Benazeprilat disposition and effect in dogs revisited with a pharmacokinetic/pharmacodynamic modeling approach.

The pharmacokinetic disposition of benazeprilat, an angiotensin-converting enzyme (ACE) inhibitor (ACEI), was assessed with a nonlinear binding model in dogs. A single oral benazepril dose, a single i.v. benazeprilat dose, or a daily oral dose of benazepril for 14 consecutive days was administered. The activity of benazeprilat was assessed by measuring plasma ACE inhibition with an ex vivo assay.
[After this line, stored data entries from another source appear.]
Lemma defragment_pack_ok : exists d', defragment_pack pBt pPage data gap = Some (SQLITE_OK, set_aData pPage d') /\
  page_cells_at pBt (set_aData pPage d') (pack us (map snd ls)) (us - cells_size (map snd ls)) 0 [] /\ hdr_kept pPage data d'.
Proof.
  destruct page_bounds as (B1 & B2 & B3 & B4 & B5 & B6 & B7 & B8 & B9 & B10). destruct page_total as [T1 T2].
  pose proof page_cells as Hcs. pose proof (cells_size_nonneg (map snd ls)).
  pose proof (sp_u8 _ _ _ _ _ _ _ _ (pa_space _ _ _ _ _ _ Hpg)) as Hd.
  assert (Hloop : exists d1, (if 0 <? nCell pPage then
       src ← mread data 0 us; pack_cells pBt pPage src (u16 top) (Z.to_nat (nCell pPage)) 0 us data
     else Some (SQLITE_OK, us, data)) = Some (SQLITE_OK, us - cells_size (map snd ls), d1) /\
     Forall is_u8 d1 /\ alen d1 = alen data /\ (forall i, i < off -> fbyte d1 i = fbyte data i) /\
     contents d1 off (pack us (map snd ls))).
  { rewrite B9. destruct (Z.ltb_spec 0 (alen ls)) as [Hpos|H0].
    - rewrite mread_ok by lia. cbn [mbind option_bind]. unfold alen at 1. rewrite Nat2Z.id.
      assert (E : u16 top = top).
      { destruct ls as [|p ls0]; [change (alen []) with 0 in Hpos; lia|]. apply Forall_cons in Hcs as [(_ & ? & ? & ?) _].
        unfold u16. apply Z.mod_small. lia. }
      rewrite E. apply (pack_cells_ok ls [] data us); try done; try (change (alen []) with 0); try lia.
      + rewrite Z.mul_0_r, Z.add_0_r. apply (pa_cells _ _ _ _ _ _ Hpg).
      + intros x Hx%elem_of_nil. done.
    - assert (ls = []) as E by (apply length_zero_iff_nil; unfold alen in *; lia).
      exists data. rewrite E. change (cells_size (map snd [])) with 0. rewrite Z.sub_0_r. done. }
  destruct Hloop as (d1 & HE & U1 & L1 & F1 & Hct). unfold defragment_pack.
  rewrite get2byte_w16 by (done || lia). cbn [mbind option_bind].
  rewrite (sp_top _ _ _ _ _ _ _ _ (pa_space _ _ _ _ _ _ Hpg)), HE. cbn [mbind option_bind].
  change (negb (SQLITE_OK =? SQLITE_OK)) with false. cbn match.
  destruct (put1byte_ok d1 (hdr + 7) 0) as (d2 & -> & C2 & W2); [lia|lia|unfold is_u8; lia|]. cbn [mbind option_bind].
  pose proof C2 as (L2 & U2 & F2).
  apply defragment_out_ok; try done; try lia.
  - apply pack_snd.
  - auto.
  - split; [lia|]. intros i Hi. rewrite F2, F1 by lia. done.
  - rewrite (changed_w16 _ _ _ _ _ C2) by lia. rewrite (w16_same data) by (intros; apply F1; lia). done.
  - apply (contents_same d1); [done| |].
    + intros i Hi. apply F2. lia.
    + intros x i Hx Hi. apply pack_within in Hx. unfold in_region in Hi. apply F2. lia.
  - apply layout_pack. rewrite Forall_map. eapply Forall_impl; [exact Hcs|]. intros p (_ & ? & _). done.
Qed.
End Defragment.
Lemma defragmentPage_ok pBt pPage ls top frag fbs nMaxFrag : page_cells_at pBt pPage ls top frag fbs ->
  defragmented pBt pPage ls nMaxFrag (defragmentPage pBt pPage nMaxFrag).
Proof.
  intros Hpg. destruct (page_bounds _ _ _ _ _ _ Hpg) as (B1 & B2 & B3 & B4 & B5 & B6 & B7 & B8 & B9 & B10).
  pose proof (page_u8 _ _ _ _ _ _ Hpg) as Hd. pose proof (page_layout _ _ _ _ _ _ Hpg) as Hl.
  pose proof (sp_free _ _ _ _ _ _ _ _ (pa_space _ _ _ _ _ _ Hpg)) as Hf.
  pose proof (proj1 (sp_frag _ _ _ _ _ _ _ _ (pa_space _ _ _ _ _ _ Hpg))) as Hfr.
  pose proof (la_asc _ _ _ _ _ Hl) as Ha.
  pose proof (defragmented_pack _ _ _ _ _ _ nMaxFrag Hpg) as HP.
  pose proof (fun f1 z1 f2 z2 => defragmented_move _ _ _ _ _ _ nMaxFrag f1 z1 f2 z2 Hpg) as HM.
  unfold defragmentPage. change (cellOffset pPage + 2 * nCell pPage) with (gap_of pPage).
  rewrite aget_fbyte by lia. cbn [mbind option_bind]. rewrite Hfr.
  destruct (Z.leb_spec frag nMaxFrag) as [Hm|]; cbn [negb]; [|done].
  rewrite (get2byte_w16 _ (hdrOffset pPage + 1)), (freelist_head _ _ _ Hf) by (done || lia). cbn [mbind option_bind].
  destruct fbs as [|[f1 z1] fbs]; cbn [headp].
  { rewrite (proj2 (Z.ltb_ge _ _)) by lia. done. }
  destruct Ha as (A1 & A2 & A3 & A4). cbn in A1, A2, A3, A4. cbn [fst]. rewrite (proj2 (Z.ltb_ge _ f1)) by lia.
  rewrite (proj2 (Z.eqb_neq f1 0)) by lia. apply (freelist_app _ _ [(f1, z1)]) in Hf as [_ Hf]. cbn [lastp fst] in Hf.
  rewrite get2byte_w16, (freelist_head _ _ _ Hf) by (done || lia). cbn [mbind option_bind].
  destruct fbs as [|[f2 z2] fbs]; cbn [headp].
  { rewrite (proj2 (Z.ltb_ge _ 0)) by lia. cbn. apply (HM f1 z1 0 0); [by left|done]. }
  destruct A4 as (A5 & A6 & A7 & A8). cbn in A5, A6, A7, A8. cbn [fst]. rewrite (proj2 (Z.ltb_ge _ f2)) by lia.
  rewrite (proj2 (Z.eqb_neq f2 0)) by lia. rewrite !aget_fbyte by lia. cbn [mbind option_bind].
  apply (freelist_app _ _ [(f2, z2)]) in Hf as [_ Hf]. cbn [lastp fst] in Hf. apply freelist_head in Hf. unfold w16 in Hf.
  pose proof (fbyte_u8 (aData pPage) f2 Hd) as Hu1. pose proof (fbyte_u8 (aData pPage) (f2 + 1) Hd) as Hu2.
  unfold is_u8 in Hu1, Hu2. destruct fbs as [|[f3 z3] fbs]; cbn [headp fst] in Hf.
  - rewrite (proj2 (Z.eqb_eq (fbyte (aData pPage) f2) 0)), (proj2 (Z.eqb_eq (fbyte (aData pPage) (f2 + 1)) 0)) by lia.
    cbn [mbind option_bind]. apply (HM f1 z1 f2 z2); [by right|done].
  - destruct A8 as [? _]. cbn in H. destruct (Z.eqb_spec (fbyte (aData pPage) f2) 0); [|done].
    rewrite (proj2 (Z.eqb_neq (fbyte (aData pPage) (f2 + 1)) 0)) by lia. done.
Qed.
Benazeprilat data were fitted to equations corresponding to a monocompartmental model with a volume equal to the extracellular space ( approximately 0.2 l/kg) in which a fraction of benazeprilat was nonlinearily bound to ACE with both a saturable tissue and nontissue binding. The half-life of benazeprilat elimination determined from this physiologically based model was 39 +/- 6 min. The estimated maximal binding capacity of benazeprilat to ACE was approximately 23.5 nmol/kg, 90% of which was tissular. The estimated equilibrium constant of dissociation (K(d)) of benazeprilat to ACE was 2.7 to 4.5 nM. IC(50) values were one order of magnitude lower than K(d) values (i.e., approximately 0.27 nM). The nonlinear disposition of benazeprilat raised several issues and it was concluded that the benazeprilat concentration profile was only relevant to definition of an optimal dosage regimen if the appropriate kinetic model was used to interpret the plasma data.[1]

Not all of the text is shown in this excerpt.